(Data under study begins)

Lemma special_cases (c : ascii) :
  special c = false ->
  Ascii.eqb c "." = false
  /\ (Ascii.eqb c "/" || Ascii.eqb c "\" || Ascii.eqb c " ")%bool = false.
Proof.
  unfold special.
  destruct (Ascii.eqb c "."), (Ascii.eqb c "/"), (Ascii.eqb c "\"),
    (Ascii.eqb c " "); cbn; intros Hs; try discriminate Hs; split; reflexivity.
Qed.

(** The scan passes over plain bytes. *)
Lemma loop_skip (path : string) (k i : nat) :
  (k <= i)%nat ->
  (forall j c, (k < j <= i)%nat -> String.get j path = Some c -> special c = false) ->
  splitExtension_loop path i = splitExtension_loop path k.
Proof.
  induction i as [|i IH]; intros Hk Hplain.
  - replace k with 0%nat by lia. reflexivity.
  - destruct (decide (k = S i)) as [->|Hne]; [reflexivity|].
    rewrite <- IH; [|lia|intros j c Hj; apply Hplain; lia].
    cbn [splitExtension_loop].
    destruct (String.get (S i) path) as [c|] eqn:Hg; [|reflexivity].
    destruct (special_cases c (Hplain (S i) c ltac:(lia) Hg)) as [-> ->].
    reflexivity.
Qed.

Lemma loop_at_dot (path : string) (k : nat) :
  (1 <= k)%nat -> String.get k path = Some "."%char ->
  splitExtension_loop path k = dot_split path k.
Proof.
  intros Hk Hg. destruct k as [|k]; [lia|].
  cbn [splitExtension_loop]. rewrite Hg. reflexivity.
Qed.

Lemma loop_at_stop (path : string) (k : nat) (c : ascii) :
  (1 <= k)%nat -> String.get k path = Some c ->
  Ascii.eqb c "." = false ->
  (Ascii.eqb c "/" || Ascii.eqb c "\" || Ascii.eqb c " ")%bool = true ->
  splitExtension_loop path k = (path, "").
Proof.
  intros Hk Hg Hdot Hstop. destruct k as [|k]; [lia|].
  cbn [splitExtension_loop]. rewrite Hg, Hdot, Hstop. reflexivity.
Qed.
(** The double nearest to [1e-3]. *)
Definition threshold : float := Finite (1152921504606847 # 1152921504606846976).

Definition restart_scale : float := Finite 2.0.

(** What a scanner returns: [(potential, stationarity, v70)]. *)
Record scanned : Type := {
  scanned_potential : float;
  scanned_stationarity : float;
  scanned_v70 : list float
}.

(** A scanner is called with a seed and a scale, and may raise. *)
Definition scanner_type : Type := Z -> float -> outcome scanned.

Definition accepted (s : scanned) : bool :=
  float_lt (scanned_stationarity s) threshold.

(** State of [scan_many]: the list [ret], the counter [seed], and the log
    of the scanner calls made so far, as [(seed, scale)] pairs. *)
Record scan_state : Type := {
  ret : list scanned;
  seed : Z;
  calls : list (Z * float)
}.

(** The [while len(ret) < num_to_produce] loop; [fuel] bounds its
    iterations. *)
Fixpoint scan_loop (fuel : nat) (scanner : scanner_type) (num_to_produce : Z)
    (st : scan_state) : outcome scan_state :=
  match fuel with
  | O => Diverges
  | S fuel' =>
    if decide (Z.of_nat (length (ret st)) < num_to_produce)%Z then
      let seed := (seed st + 1)%Z in
      let calls := calls st ++ [(seed, restart_scale)] in
      scanned ← scanner seed restart_scale;
      if float_lt (scanned_stationarity scanned) threshold
      then scan_loop fuel' scanner num_to_produce
             {| ret := ret st ++ [scanned]; seed := seed; calls := calls |}
      else scan_loop fuel' scanner num_to_produce
             {| ret := ret st; seed := seed; calls := calls |}
    else Returns st
  end.

(** [scan_many(scanner, num_to_produce)]; the progress line printed on each
    acceptance is not modelled. *)
Definition scan_many (fuel : nat) (scanner : scanner_type) (num_to_produce : Z)
  : outcome scan_state :=
  scan_loop fuel scanner num_to_produce {| ret := []; seed := 0; calls := [] |}.

(** ** Formulas and checks the theorems are stated with *)

Definition nonzero (x : Q) : bool := negb (Qeq_bool x 0).

(** The cospinor entries of the pair [(v, s)]: [c] holds [+1] or [-1] and
    every other one holds [0]. *)
Definition single_entry_at (g : ndarray Q) (v s c : nat) : bool :=
  (bool_decide (Nd.get g [v; s; c] = Some 1%Q)
   || bool_decide (Nd.get g [v; s; c] = Some (-1)%Q))
  && forallb (fun c' => bool_decide (c' = c)
                        || bool_decide (Nd.get g [v; s; c'] = Some 0%Q)) (seq 0 8).

(** Entry [(b, r, c)] of [t_aij] is [1j] times that of [m_35_8_8]. *)
Definition symmetric_entry_ok (s : SU8.su8) (b r c : nat) : bool :=
  match Nd.get (SU8.m_35_8_8 s) [b; r; c] with
  | Some x => bool_decide (Nd.get (SU8.t_aij s) [b; r; c] = Some (Cmul Ci x))
  | None => false
  end.

(** Generator [35 + a] holds [-1] at the pair [(i, j)] of position [a],
    [+1] at [(j, i)] and [0] elsewhere. *)
Definition antisymmetric_ok (s : SU8.su8) (a : nat) : bool :=
  match SU8.ij_map !! a with
  | Some (i, j) =>
    bool_decide (Nd.get (SU8.t_aij s) [35 + a; i; j] = Some (RtoC (-1)))
    && bool_decide (Nd.get (SU8.t_aij s) [35 + a; j; i] = Some (RtoC 1))
    && forallb (fun k => forallb (fun l =>
         bool_decide ((k, l) = (i, j)) || bool_decide ((k, l) = (j, i))
         || bool_decide (Nd.get (SU8.t_aij s) [35 + a; k; l] = Some (RtoC 0)))
         (seq 0 8)) (seq 0 8)
  | None => false
  end.
(** The calls a running stack's runner receives when [LoadCardAtIndex]
    loads the card [newCard]: [OnHideCard] for the card that was showing
    (none on a forced reload, none when no card was showing), then the
    set-up of the new card and [OnShowCard] when the new card has such a
    handler (none on a forced reload). *)
Definition hide_calls (w : World) (reload : bool) : list RunnerCall :=
  match cardIndex w with
  | Some old =>
      if reload then []
      else match py_index (children_of w (stackModel w)) old with
           | Ok oldCard => [RunHandler oldCard "OnHideCard"]
           | Raise _ => []
           end
  | None => []
  end.

Definition show_calls (w : World) (reload : bool) (newCard : oid)
  : list RunnerCall :=
  SetupForCard newCard ::
  (if negb reload && StackManager.has_handler w newCard "OnShowCard"
   then [RunHandler newCard "OnShowCard"] else []).

Definition lifecycle_calls (w : World) (reload : bool) (newCard : oid)
  : list RunnerCall :=
  hide_calls w reload ++ show_calls w reload newCard.

(* ===================================================================== *)
(** ** Invariants and relations used in the statements                    *)
(* ===================================================================== *)

(** The attributes of the manager that selecting, clearing and adding views
    never assign. *)
Definition same_control (w w' : World) : Prop :=
  isEditing w' = isEditing w /\ runner w' = runner w /\
  runners w' = runners w /\ stackModel w' = stackModel w /\
  uiCard w' = uiCard w /\ Obj.filename w' = Obj.filename w /\
  cardIndex w' = cardIndex w /\ command_processor w' = command_processor w.
(** C6. In a frozen run where the label override and the actor override are
    both configured and would both match, the label wins: the run reports
    [overridden=true] with the reason [PR label '<label>' matched] and never
    the reason of the actor; the override logic prints the label line only,
    and the actor check leaves an override already set as it is. *)
Theorem label_override_wins (L : Libs) (W : World) (tz : tzinfo) (path : string) :
  ready L W tz path ->
  frozen_run L W tz ->
  label_checked W (get_input L W "allow_override_label") = true ->
  payload_found W = true ->
  label_in_payload W (str_of (environ W "GITHUB_EVENT_PATH"))
    (str_of (get_input L W "allow_override_label")) = Ok true ->
  truthy (get_input L W "allow_override_actor") = true ->
  opt_eqb (environ W "GITHUB_ACTOR") (str_of (get_input L W "allow_override_actor")) = true ->
  reports L W "overridden" "true"
  /\ reports L W "override_reason" (label_reason (get_input L W "allow_override_label"))
  /\ ~ reports L W "override_reason" (actor_reason W)
  /\ logs (override_logic W true (get_input L W "allow_override_label")
             (get_input L W "allow_override_actor"))
       (Normal (true, label_reason (get_input L W "allow_override_label")))
       ["Override applied: " ++ label_reason (get_input L W "allow_override_label")]
  /\ forall txt,
       logs (actor_override W (get_input L W "allow_override_actor") (true, txt))
         (Normal (true, txt)) [].
Proof.
  intros [He Hz Hp] (ws & Hf & Hfrozen) Hc Hfound Hlabel Ha Hactor.
  assert (Hlogic :
            logs (override_logic W true (get_input L W "allow_override_label")
                    (get_input L W "allow_override_actor"))
              (Normal (true, label_reason (get_input L W "allow_override_label")))
              ["Override applied: " ++ label_reason (get_input L W "allow_override_label")]).
  { change [?x] with ([x] ++ [])%list.
    eapply override_frozen; [now apply label_present | apply actor_skipped]. }
  destruct (main_written L W tz ws path He Hz Hf Hp)
    as (ov & d & l2 & l3 & evs & Ho & _ & _ & Ew & Hnl & _).
  rewrite Hfrozen in Ho.
  destruct (logs_fun _ _ _ _ _ Ho Hlogic) as [Eov _]. injection Eov as ->.
  cbn [fst snd] in Ew.
  repeat split.
  - exists path. split; [exact Hp | ]. rewrite Ew. apply in_or_app. left.
    do 10 right. now left.
  - exists path. split; [exact Hp | ]. rewrite Ew. apply in_or_app. left.
    do 11 right. now left.
  - intros (q & _ & Hin). rewrite Ew in Hin.
    apply (override_reason_event L path _ _ _ ws _ _ _ _ evs Hnl) in Hin.
    unfold actor_reason, label_reason in Hin. discriminate Hin.
  - exact Hlogic.
  - intros txt. apply actor_skipped.
Qed.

(Data under study ends)

» What the task requires: Please copy, exactly as written, every line in the listing above from the line with "destruct (special_cases c" up to and including the line with "ret st; seed".

» Task response:
    destruct (special_cases c (Hplain (S i) c ltac:(lia) Hg)) as [-> ->].
    reflexivity.
Qed.

Lemma loop_at_dot (path : string) (k : nat) :
  (1 <= k)%nat -> String.get k path = Some "."%char ->
  splitExtension_loop path k = dot_split path k.
Proof.
  intros Hk Hg. destruct k as [|k]; [lia|].
  cbn [splitExtension_loop]. rewrite Hg. reflexivity.
Qed.

Lemma loop_at_stop (path : string) (k : nat) (c : ascii) :
  (1 <= k)%nat -> String.get k path = Some c ->
  Ascii.eqb c "." = false ->
  (Ascii.eqb c "/" || Ascii.eqb c "\" || Ascii.eqb c " ")%bool = true ->
  splitExtension_loop path k = (path, "").
Proof.
  intros Hk Hg Hdot Hstop. destruct k as [|k]; [lia|].
  cbn [splitExtension_loop]. rewrite Hg, Hdot, Hstop. reflexivity.
Qed.
(** The double nearest to [1e-3]. *)
Definition threshold : float := Finite (1152921504606847 # 1152921504606846976).

Definition restart_scale : float := Finite 2.0.

(** What a scanner returns: [(potential, stationarity, v70)]. *)
Record scanned : Type := {
  scanned_potential : float;
  scanned_stationarity : float;
  scanned_v70 : list float
}.

(** A scanner is called with a seed and a scale, and may raise. *)
Definition scanner_type : Type := Z -> float -> outcome scanned.

Definition accepted (s : scanned) : bool :=
  float_lt (scanned_stationarity s) threshold.

(** State of [scan_many]: the list [ret], the counter [seed], and the log
    of the scanner calls made so far, as [(seed, scale)] pairs. *)
Record scan_state : Type := {
  ret : list scanned;
  seed : Z;
  calls : list (Z * float)
}.

(** The [while len(ret) < num_to_produce] loop; [fuel] bounds its
    iterations. *)
Fixpoint scan_loop (fuel : nat) (scanner : scanner_type) (num_to_produce : Z)
    (st : scan_state) : outcome scan_state :=
  match fuel with
  | O => Diverges
  | S fuel' =>
    if decide (Z.of_nat (length (ret st)) < num_to_produce)%Z then
      let seed := (seed st + 1)%Z in
      let calls := calls st ++ [(seed, restart_scale)] in
      scanned ← scanner seed restart_scale;
      if float_lt (scanned_stationarity scanned) threshold
      then scan_loop fuel' scanner num_to_produce
             {| ret := ret st ++ [scanned]; seed := seed; calls := calls |}
      else scan_loop fuel' scanner num_to_produce
             {| ret := ret st; seed := seed; calls := calls |}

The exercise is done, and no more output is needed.